Empecé a temblar de arriba abajo. Sus palabras me golpeaban.
Nate negó con la cabeza.
—No  me  debería  haber  liado  contigo.  ¿Qué  puedo  decir?  Estaba  harto,  y  era
mucho  más  fácil  ceder  a  tus  fantasías  que  enfrentarme  a  ellas.  Además,  lo  admito, tienes ese toque de chica de clase media que te favorece. Nunca se me ocurrió que, al final, no era más que una provocación.
El estómago se me revolvió. Las lágrimas me surcaban las mejillas.
—Oh,  venga  ya  —Nate  se  sentó  y  me  rodeó  con  el  brazo—.  Grítame  un  poco más y te sentirás mejor. Luego, pasaremos página.
Me desembaracé a sacudidas y salí corriendo escaleras arriba.
Para huir de Nate.
Para huir de las mentiras.
Para huir de todo.
Pero  no  podía  huir.  Nate  iba  a  seguir  instalado  en  nuestra  casa  otras  dos semanas. Cada mañana, tendría que levantarme y mirarlo a la cara. Observar cómo salía por la puerta, sabiendo que seguramente iba a verse con ella. Sabiendo que Nate tenía que buscar en otro sitio porque yo no era lo bastante buena para él. Nunca me vería «de esa manera».
Día tras día me recordaba a mí misma que era una fracasada. Que lo que había deseado durante años había terminado haciéndome sufrir más de lo imaginable.
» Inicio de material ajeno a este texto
Lemma year_here_range s y : year_here s = Some y -> 2000 <= y <= 2099.
Proof.
  unfold year_here.
  destruct s as [|c1 [|c2 [|c3 [|c4 s]]]]; try discriminate.
  destruct (Ascii.eqb c1 "2" && Ascii.eqb c2 "0" && is_digit c3
            && is_digit c4) eqn:E; [|discriminate].
  intros Hy.
  assert (Ey : y = 2000 + 10 * digit_value c3 + digit_value c4)
    by congruence.
  rewrite !andb_true_iff in E. destruct E as [[_ H3] H4].
  apply digit_value_range in H3, H4. lia.
Qed.

(** The leftmost match is the year at the least position that holds one. *)
Lemma first_match_spec s :
  match first_match s with
  | Some y =>
      exists i, year_at s i = Some y /\
                forall j, (j < i)%nat -> year_at s j = None
  | None => forall i, year_at s i = None
  end.
Proof.
  induction s as [|c s IH]; cbn [first_match].
  - exact year_at_empty.
  - destruct (year_here (String c s)) as [y|] eqn:E.
    + exists 0%nat. rewrite year_at_0. split; [exact E|]. intros j Hj. lia.
    + destruct (first_match s) as [y|].
      * destruct IH as [i [Hi Hmin]]. exists (S i).
        rewrite year_at_S. split; [exact Hi|].
        intros [|j] Hj; [now rewrite year_at_0|].
        rewrite year_at_S. apply Hmin. lia.
      * intros [|i]; [now rewrite year_at_0|].
        rewrite year_at_S. apply IH.
Qed.

Lemma first_match_range s y : first_match s = Some y -> 2000 <= y <= 2099.
Proof.
  induction s as [|c s IH]; cbn [first_match]; [discriminate|].
  destruct (year_here (String c s)) as [y'|] eqn:E.
  - intros Hy. apply (year_here_range (String c s)). congruence.
  - exact IH.
Qed.

(** C9 (as amended).  [detectYear] returns the year written by the
    leftmost occurrence in the text of [20] followed by two decimal
    digits, a year between 2000 and 2099, wherever that occurrence stands;
    it returns the default year when the text has no such occurrence. *)
Theorem detectYear_leftmost_20xx (text : string) (defaultYear : Z) :
  (exists i y,
     year_at text i = Some y /\
     (forall j, (j < i)%nat -> year_at text j = None) /\
     2000 <= y <= 2099 /\
     detectYear text defaultYear = y) \/
  ((forall i, year_at text i = None) /\
   detectYear text defaultYear = defaultYear).
Proof.
  unfold detectYear.
  pose proof (first_match_spec text) as Hspec.
  pose proof (first_match_range text) as Hrange.
  destruct (first_match text) as [y|].
  - left. destruct Hspec as [i [Hi Hmin]]. exists i, y.
    specialize (Hrange y eq_refl).
    repeat split; auto; try lia.
    destruct (y <? 2000) eqn:E1; [apply Z.ltb_lt in E1; lia|].
    destruct (2100 <? y) eqn:E2; [apply Z.ltb_lt in E2; lia|].
    reflexivity.
  - right. split; [exact Hspec|].
    now destruct ((defaultYear <? 2000) || (2100 <? defaultYear)).
Qed.

(** ** The reading of the specification *)

(** Following the words of the specification: the first four consecutive
    digits of the text, as a number. *)
Fixpoint first_four_digits (s : string) : option Z :=
  match s with
  | EmptyString => None
  | String c1 s' =>
      match s' with
      | String c2 (String c3 (String c4 _)) =>
          if is_digit c1 && is_digit c2 && is_digit c3 && is_digit c4
          then Some (1000 * digit_value c1 + 100 * digit_value c2
                     + 10 * digit_value c3 + digit_value c4)
          else first_four_digits s'
      | _ => None
      end
  end.

(** Following the words of the specification: that token when it lies in
    [2000, 2100], the default otherwise. *)
Definition detectYear_as_specified (text : string) (defaultYear : Z) : Z :=
  match first_four_digits text with
  | Some y => if (2000 <=? y) && (y <=? 2100) then y else defaultYear
  | None => defaultYear
  end.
Rita, mi hermana mayor, fue la única persona de mi familia a la que se lo conté,
y  la  obligué  a  jurar  que  no  se  lo  diría  a  nadie.  Sabía  que  aquello  perjudicaría  la prolongada y estrecha amistad entre nuestros padres, y no me parecía justo que Nate también destruyera eso. Además, me daba vergüenza. No soportaba la idea de que mis padres descubrieran lo estúpida que era su hija.
Rita  intentó  consolarme.  Llegó  a  amenazar  con  matar  a  Nate  si  se  acercaba  a menos de tres metros de mí. Pero incluso treinta metros habrían sido pocos
—Todo irá bien, Penny —prometió Rita mientras me rodeaba con sus brazos—.
Todos nos empotramos contra algunos badenes por el camino.
Yo no me había empotrado contra un badén, sino contra un muro de ladrillo.

Y no quería volver a sufrir ese dolor nunca más.